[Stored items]
+--

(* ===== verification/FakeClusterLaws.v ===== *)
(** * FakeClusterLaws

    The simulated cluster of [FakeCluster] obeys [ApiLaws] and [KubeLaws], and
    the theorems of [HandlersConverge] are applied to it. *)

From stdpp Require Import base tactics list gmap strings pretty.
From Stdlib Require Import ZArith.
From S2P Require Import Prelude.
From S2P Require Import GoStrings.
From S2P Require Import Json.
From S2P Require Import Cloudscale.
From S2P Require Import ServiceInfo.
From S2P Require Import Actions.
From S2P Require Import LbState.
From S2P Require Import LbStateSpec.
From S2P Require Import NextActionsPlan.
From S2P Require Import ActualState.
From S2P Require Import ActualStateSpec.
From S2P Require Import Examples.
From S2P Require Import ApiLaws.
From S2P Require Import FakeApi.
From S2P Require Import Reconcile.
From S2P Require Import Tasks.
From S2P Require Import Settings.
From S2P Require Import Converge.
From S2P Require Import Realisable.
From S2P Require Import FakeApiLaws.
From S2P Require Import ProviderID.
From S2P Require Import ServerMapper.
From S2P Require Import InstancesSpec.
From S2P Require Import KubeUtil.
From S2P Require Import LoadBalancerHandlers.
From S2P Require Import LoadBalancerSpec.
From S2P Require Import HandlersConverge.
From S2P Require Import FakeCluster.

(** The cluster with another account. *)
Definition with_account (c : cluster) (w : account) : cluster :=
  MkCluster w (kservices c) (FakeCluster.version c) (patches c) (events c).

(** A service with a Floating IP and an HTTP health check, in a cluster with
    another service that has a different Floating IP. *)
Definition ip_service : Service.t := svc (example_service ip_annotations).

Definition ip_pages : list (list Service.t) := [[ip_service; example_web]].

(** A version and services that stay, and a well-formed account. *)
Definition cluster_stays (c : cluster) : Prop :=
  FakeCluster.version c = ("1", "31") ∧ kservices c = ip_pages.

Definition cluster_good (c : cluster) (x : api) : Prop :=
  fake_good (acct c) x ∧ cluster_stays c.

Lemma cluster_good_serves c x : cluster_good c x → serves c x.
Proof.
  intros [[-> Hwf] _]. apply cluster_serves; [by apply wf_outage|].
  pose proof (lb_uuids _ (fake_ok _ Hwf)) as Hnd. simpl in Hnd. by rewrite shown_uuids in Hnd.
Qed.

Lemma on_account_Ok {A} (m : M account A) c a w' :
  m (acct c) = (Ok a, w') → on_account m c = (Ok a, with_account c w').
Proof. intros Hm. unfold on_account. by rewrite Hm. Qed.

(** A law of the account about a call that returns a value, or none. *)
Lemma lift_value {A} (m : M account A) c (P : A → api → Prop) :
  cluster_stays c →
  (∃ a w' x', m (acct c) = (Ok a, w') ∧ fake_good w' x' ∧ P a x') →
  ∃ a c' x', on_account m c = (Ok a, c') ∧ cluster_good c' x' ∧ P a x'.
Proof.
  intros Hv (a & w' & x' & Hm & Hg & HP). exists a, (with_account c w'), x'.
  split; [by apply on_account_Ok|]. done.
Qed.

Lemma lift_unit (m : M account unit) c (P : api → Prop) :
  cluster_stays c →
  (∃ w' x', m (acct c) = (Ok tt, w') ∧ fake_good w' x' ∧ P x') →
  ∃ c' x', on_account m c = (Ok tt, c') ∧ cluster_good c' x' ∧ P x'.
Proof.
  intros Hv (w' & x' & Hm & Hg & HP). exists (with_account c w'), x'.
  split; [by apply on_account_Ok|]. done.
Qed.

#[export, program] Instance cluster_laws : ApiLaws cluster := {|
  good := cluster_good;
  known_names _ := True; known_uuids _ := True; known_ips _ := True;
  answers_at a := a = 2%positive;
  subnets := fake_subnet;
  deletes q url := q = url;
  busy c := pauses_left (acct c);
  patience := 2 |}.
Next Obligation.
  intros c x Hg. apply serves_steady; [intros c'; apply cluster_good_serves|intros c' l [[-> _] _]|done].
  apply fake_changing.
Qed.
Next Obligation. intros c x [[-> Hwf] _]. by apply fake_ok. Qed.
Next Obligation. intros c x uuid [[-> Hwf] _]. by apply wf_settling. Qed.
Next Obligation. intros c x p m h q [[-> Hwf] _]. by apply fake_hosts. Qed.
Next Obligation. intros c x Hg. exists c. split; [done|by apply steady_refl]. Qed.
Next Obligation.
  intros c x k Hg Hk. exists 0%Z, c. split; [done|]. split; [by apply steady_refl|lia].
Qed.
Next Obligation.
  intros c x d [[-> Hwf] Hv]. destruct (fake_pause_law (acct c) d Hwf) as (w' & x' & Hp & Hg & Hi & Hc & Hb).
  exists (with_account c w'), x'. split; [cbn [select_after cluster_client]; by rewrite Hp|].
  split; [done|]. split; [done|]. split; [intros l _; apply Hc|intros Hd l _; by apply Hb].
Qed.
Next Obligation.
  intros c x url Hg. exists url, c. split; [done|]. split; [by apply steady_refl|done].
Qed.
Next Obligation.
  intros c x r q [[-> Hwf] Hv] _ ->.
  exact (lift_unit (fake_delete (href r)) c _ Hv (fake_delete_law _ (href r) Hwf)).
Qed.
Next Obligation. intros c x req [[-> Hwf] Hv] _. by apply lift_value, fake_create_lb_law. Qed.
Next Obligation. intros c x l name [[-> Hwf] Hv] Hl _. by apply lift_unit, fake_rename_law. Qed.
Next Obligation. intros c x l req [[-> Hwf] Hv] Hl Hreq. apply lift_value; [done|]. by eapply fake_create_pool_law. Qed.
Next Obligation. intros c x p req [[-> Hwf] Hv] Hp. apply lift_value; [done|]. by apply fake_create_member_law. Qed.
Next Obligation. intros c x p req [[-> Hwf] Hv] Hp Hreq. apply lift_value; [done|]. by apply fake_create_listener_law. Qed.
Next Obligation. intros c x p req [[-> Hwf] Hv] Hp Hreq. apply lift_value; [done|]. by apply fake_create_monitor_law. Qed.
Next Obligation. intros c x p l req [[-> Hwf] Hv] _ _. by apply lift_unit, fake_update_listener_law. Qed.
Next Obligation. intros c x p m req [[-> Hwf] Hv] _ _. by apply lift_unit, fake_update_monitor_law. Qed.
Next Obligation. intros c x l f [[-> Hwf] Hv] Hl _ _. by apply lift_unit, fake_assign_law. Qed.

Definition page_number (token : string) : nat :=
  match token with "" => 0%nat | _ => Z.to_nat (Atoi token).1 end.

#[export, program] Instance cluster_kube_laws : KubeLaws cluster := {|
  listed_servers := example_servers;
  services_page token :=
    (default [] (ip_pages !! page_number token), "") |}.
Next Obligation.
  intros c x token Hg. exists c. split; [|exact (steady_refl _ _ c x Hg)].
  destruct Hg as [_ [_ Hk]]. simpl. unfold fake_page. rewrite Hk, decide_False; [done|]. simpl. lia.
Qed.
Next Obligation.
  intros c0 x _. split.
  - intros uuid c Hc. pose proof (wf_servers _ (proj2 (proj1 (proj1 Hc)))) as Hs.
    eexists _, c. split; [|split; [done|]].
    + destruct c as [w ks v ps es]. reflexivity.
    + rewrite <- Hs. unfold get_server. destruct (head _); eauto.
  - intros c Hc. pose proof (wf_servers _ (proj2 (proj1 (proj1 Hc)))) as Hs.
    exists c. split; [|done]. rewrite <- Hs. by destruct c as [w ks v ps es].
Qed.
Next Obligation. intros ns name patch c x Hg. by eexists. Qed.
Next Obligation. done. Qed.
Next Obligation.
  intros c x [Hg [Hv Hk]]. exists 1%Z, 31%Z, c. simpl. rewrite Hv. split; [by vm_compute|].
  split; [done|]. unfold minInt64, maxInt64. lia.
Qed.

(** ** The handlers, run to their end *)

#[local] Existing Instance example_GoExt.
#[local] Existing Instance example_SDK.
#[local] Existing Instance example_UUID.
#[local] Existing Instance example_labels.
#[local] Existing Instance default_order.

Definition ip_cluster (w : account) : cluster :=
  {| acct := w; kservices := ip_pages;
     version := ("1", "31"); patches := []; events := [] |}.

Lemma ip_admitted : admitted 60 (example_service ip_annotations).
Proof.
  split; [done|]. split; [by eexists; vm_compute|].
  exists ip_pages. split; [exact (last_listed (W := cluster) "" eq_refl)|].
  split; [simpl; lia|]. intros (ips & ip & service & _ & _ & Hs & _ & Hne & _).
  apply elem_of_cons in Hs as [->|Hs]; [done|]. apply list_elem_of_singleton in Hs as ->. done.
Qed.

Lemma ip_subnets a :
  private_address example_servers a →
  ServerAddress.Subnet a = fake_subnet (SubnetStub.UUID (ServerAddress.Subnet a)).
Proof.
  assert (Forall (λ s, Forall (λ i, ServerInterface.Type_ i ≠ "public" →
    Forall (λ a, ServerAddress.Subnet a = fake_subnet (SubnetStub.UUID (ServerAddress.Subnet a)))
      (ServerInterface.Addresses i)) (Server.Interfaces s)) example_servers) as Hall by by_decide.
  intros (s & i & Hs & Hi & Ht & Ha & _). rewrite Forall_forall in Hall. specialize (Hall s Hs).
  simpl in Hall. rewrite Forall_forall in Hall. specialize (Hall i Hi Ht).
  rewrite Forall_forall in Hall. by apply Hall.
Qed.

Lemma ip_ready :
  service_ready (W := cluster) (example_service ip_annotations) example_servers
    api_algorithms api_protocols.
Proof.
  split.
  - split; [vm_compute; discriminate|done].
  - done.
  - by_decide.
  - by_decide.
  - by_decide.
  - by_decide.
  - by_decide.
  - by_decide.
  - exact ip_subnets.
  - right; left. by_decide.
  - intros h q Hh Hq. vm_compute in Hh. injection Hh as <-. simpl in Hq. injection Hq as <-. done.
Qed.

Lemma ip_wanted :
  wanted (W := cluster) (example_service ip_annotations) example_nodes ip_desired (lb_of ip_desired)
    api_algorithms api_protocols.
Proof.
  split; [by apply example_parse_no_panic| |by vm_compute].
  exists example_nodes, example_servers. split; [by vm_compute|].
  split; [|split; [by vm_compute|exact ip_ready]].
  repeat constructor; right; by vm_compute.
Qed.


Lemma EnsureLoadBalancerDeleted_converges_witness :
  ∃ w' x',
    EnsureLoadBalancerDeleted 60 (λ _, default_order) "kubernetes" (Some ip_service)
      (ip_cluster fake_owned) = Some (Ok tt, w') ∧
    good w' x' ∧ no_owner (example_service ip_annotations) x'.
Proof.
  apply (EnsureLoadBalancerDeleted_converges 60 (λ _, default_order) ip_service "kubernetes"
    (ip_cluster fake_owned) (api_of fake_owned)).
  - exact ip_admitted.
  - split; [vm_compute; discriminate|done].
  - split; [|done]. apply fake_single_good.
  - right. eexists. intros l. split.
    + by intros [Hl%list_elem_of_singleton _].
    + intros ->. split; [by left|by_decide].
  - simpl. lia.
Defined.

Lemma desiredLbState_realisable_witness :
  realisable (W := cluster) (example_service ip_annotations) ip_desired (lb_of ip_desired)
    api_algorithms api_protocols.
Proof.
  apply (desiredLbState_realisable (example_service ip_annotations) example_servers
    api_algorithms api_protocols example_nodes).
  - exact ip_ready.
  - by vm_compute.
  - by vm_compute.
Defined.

+--

## Directions for this task
Print, without alteration, only the lines above between the one holding "From S2P Require Import ApiLaws." and the one holding "another service that", inclusive.

## Result of this exercise
From S2P Require Import ApiLaws.
From S2P Require Import FakeApi.
From S2P Require Import Reconcile.
From S2P Require Import Tasks.
From S2P Require Import Settings.
From S2P Require Import Converge.
From S2P Require Import Realisable.
From S2P Require Import FakeApiLaws.
From S2P Require Import ProviderID.
From S2P Require Import ServerMapper.
From S2P Require Import InstancesSpec.
From S2P Require Import KubeUtil.
From S2P Require Import LoadBalancerHandlers.
From S2P Require Import LoadBalancerSpec.
From S2P Require Import HandlersConverge.
From S2P Require Import FakeCluster.

(** The cluster with another account. *)
Definition with_account (c : cluster) (w : account) : cluster :=
  MkCluster w (kservices c) (FakeCluster.version c) (patches c) (events c).

(** A service with a Floating IP and an HTTP health check, in a cluster with
    another service that has a different Floating IP. *)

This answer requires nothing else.